**EXERCISE DESCRIPTION**
Every line that contains the word "kept" should be copied from the records below.

**DATA TO PROCESS**
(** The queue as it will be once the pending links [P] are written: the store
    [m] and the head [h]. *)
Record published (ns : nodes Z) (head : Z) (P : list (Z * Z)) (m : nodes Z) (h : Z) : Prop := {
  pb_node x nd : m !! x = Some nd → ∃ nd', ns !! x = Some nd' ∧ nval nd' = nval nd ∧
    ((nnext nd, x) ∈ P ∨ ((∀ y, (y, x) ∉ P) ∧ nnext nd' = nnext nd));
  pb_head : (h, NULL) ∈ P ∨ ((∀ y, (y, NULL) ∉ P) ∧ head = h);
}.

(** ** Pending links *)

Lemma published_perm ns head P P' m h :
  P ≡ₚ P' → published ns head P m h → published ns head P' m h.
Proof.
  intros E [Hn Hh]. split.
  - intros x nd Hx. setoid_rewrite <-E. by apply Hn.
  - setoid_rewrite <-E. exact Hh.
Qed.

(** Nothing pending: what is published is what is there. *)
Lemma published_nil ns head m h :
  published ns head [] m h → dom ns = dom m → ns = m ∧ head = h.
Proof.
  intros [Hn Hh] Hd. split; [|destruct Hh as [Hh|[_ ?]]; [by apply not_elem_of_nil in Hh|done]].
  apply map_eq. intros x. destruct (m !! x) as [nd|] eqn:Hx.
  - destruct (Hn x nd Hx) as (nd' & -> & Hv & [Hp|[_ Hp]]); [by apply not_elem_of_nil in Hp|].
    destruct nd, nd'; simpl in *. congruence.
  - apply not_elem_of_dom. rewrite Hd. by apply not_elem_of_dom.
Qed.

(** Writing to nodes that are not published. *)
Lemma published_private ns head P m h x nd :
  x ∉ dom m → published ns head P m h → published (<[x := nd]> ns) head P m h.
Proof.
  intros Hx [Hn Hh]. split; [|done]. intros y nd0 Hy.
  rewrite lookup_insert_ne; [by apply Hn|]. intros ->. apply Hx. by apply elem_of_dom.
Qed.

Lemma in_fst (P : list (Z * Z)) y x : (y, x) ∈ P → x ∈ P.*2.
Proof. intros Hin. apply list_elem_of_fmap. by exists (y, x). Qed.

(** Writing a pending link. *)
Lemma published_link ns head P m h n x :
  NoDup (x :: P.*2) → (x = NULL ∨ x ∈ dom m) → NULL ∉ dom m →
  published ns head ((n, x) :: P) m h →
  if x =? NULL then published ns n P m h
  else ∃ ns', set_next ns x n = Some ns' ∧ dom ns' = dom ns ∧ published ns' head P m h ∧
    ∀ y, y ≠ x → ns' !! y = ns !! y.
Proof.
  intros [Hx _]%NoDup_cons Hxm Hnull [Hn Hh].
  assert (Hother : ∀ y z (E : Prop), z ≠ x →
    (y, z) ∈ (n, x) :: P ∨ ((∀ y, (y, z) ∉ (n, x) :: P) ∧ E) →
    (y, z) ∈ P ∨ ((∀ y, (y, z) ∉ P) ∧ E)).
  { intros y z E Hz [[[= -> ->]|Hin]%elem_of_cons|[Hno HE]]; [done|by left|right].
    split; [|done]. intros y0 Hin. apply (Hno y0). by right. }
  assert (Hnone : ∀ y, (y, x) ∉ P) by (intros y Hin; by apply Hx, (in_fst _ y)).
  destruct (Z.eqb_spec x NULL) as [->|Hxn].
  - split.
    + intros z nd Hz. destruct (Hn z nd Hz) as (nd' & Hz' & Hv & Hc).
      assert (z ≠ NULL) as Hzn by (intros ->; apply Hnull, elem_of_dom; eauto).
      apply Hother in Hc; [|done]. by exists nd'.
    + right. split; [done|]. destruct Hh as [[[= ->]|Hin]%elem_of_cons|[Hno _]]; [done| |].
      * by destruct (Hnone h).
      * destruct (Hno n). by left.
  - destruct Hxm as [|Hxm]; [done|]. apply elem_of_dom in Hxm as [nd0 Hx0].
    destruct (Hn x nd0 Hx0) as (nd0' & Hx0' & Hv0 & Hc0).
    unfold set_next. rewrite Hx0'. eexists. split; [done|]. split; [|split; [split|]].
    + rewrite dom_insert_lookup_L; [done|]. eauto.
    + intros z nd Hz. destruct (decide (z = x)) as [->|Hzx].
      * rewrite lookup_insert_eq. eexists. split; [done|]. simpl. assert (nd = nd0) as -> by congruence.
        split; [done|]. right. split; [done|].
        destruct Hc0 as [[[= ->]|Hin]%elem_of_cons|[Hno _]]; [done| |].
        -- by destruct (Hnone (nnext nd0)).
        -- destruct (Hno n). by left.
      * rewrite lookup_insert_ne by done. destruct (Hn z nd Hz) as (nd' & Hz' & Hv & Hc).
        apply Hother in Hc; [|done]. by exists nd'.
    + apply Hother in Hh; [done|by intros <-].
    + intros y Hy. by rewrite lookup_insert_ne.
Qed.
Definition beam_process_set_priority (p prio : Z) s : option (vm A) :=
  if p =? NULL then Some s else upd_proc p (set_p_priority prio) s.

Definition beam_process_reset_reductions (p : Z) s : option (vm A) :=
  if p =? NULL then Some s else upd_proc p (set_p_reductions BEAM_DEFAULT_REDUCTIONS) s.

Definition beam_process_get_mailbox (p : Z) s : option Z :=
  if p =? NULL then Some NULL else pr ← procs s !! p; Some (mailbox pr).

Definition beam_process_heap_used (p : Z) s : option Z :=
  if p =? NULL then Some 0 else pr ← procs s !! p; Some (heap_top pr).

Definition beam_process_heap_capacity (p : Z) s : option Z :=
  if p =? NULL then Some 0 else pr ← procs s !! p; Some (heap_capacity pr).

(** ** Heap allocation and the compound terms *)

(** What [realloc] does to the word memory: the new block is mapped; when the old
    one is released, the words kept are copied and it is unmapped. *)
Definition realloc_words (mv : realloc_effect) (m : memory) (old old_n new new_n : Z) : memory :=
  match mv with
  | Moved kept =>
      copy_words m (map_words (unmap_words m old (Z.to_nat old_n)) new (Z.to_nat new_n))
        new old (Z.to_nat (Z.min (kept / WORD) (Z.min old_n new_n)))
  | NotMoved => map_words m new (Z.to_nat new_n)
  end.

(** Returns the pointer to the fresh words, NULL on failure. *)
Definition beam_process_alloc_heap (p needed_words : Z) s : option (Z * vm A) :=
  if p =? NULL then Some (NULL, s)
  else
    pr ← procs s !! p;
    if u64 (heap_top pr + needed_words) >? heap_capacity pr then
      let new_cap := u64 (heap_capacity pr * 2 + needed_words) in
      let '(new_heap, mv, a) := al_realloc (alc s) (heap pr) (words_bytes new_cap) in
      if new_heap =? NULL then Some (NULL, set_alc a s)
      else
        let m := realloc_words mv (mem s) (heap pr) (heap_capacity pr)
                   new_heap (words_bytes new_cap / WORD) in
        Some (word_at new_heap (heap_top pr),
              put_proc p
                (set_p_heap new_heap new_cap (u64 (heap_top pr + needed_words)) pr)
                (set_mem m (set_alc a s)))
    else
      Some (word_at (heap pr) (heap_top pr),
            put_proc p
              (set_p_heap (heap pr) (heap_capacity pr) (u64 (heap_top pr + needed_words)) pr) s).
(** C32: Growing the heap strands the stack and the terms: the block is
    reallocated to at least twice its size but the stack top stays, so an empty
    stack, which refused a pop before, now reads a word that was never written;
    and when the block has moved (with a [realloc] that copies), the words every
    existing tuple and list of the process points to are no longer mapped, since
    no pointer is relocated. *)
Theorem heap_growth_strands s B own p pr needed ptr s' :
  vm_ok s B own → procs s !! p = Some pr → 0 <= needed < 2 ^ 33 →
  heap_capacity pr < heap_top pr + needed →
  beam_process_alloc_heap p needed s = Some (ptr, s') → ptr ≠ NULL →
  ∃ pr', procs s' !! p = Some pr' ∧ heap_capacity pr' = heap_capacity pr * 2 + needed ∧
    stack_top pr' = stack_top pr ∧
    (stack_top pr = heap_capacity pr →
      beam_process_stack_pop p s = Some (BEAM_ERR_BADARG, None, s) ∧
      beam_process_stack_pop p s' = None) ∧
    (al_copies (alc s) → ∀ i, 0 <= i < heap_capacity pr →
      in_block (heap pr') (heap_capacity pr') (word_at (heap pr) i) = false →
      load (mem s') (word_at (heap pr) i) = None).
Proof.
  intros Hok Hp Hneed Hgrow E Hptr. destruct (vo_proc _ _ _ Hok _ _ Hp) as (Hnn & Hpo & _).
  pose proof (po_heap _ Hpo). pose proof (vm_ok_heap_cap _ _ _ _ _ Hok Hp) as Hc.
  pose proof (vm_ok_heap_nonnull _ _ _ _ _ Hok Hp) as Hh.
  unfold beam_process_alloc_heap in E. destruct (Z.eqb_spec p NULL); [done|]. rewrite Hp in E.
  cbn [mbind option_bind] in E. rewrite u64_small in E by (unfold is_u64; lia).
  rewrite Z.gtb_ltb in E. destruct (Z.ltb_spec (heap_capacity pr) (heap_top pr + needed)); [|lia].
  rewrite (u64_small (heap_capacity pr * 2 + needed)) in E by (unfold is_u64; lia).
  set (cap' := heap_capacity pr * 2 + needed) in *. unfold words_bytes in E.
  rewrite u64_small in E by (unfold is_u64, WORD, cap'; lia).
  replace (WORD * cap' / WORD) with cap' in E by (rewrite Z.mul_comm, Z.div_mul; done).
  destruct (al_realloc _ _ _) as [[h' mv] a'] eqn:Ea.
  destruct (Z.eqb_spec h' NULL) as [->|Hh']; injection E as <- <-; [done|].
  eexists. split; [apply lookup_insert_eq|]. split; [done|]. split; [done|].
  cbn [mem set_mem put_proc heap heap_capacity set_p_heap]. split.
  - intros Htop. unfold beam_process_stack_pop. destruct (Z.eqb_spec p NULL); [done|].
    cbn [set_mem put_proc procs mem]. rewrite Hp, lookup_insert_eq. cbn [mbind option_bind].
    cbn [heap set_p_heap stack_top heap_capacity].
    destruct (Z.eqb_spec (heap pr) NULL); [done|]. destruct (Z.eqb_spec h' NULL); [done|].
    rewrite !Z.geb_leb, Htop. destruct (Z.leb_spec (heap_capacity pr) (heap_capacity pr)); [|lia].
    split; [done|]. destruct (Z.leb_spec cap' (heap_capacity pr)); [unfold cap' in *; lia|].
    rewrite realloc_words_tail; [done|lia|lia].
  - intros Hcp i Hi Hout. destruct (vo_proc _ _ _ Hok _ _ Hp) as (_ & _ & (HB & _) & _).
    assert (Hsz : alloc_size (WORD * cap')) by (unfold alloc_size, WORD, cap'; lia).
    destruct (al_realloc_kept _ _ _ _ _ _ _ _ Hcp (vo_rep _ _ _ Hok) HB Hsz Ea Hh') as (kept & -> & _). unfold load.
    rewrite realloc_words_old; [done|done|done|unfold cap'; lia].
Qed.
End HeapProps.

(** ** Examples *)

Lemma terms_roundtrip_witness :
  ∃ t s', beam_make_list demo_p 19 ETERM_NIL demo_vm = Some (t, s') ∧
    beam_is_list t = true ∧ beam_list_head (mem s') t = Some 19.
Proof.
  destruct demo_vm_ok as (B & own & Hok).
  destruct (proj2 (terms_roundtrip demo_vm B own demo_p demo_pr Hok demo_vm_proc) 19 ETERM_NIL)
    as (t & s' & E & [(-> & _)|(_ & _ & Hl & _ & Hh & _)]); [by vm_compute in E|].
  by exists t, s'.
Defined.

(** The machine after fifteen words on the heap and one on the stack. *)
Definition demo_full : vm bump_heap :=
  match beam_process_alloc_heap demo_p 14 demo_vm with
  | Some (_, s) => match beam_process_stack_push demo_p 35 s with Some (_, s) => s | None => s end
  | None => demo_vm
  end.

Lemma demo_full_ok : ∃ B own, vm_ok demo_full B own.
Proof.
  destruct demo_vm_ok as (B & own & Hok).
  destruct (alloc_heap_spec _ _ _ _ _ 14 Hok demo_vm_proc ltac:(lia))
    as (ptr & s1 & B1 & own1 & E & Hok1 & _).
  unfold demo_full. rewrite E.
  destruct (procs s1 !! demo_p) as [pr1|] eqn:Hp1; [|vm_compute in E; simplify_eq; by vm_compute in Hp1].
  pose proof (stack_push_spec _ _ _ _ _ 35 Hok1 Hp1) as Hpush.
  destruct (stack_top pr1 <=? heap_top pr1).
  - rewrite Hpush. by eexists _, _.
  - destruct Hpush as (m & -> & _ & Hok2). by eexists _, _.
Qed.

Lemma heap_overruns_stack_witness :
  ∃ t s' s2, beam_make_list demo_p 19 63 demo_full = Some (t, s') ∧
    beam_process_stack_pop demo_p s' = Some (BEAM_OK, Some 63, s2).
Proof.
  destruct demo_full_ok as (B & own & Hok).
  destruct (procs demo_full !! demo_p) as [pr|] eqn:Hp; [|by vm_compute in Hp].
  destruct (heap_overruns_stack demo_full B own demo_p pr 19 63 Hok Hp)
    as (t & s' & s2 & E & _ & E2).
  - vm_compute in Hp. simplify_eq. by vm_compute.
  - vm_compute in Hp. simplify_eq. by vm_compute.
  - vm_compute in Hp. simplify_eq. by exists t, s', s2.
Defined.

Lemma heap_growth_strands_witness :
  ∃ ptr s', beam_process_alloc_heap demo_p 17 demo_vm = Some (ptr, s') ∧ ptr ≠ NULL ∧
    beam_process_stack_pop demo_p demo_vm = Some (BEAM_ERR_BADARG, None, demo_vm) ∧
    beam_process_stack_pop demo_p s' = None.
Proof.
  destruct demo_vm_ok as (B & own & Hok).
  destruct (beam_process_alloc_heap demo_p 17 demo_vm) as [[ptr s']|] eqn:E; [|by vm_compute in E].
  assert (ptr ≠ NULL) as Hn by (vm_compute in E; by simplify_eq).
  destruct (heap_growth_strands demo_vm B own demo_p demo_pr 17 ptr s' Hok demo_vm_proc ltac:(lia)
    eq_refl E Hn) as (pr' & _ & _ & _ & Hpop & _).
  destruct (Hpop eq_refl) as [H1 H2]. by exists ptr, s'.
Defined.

**ANSWER SPACE**
    one is released, the words kept are copied and it is unmapped. *)
  | Moved kept =>
        new old (Z.to_nat (Z.min (kept / WORD) (Z.min old_n new_n)))
    destruct (al_realloc_kept _ _ _ _ _ _ _ _ Hcp (vo_rep _ _ _ Hok) HB Hsz Ea Hh') as (kept & -> & _). unfold load.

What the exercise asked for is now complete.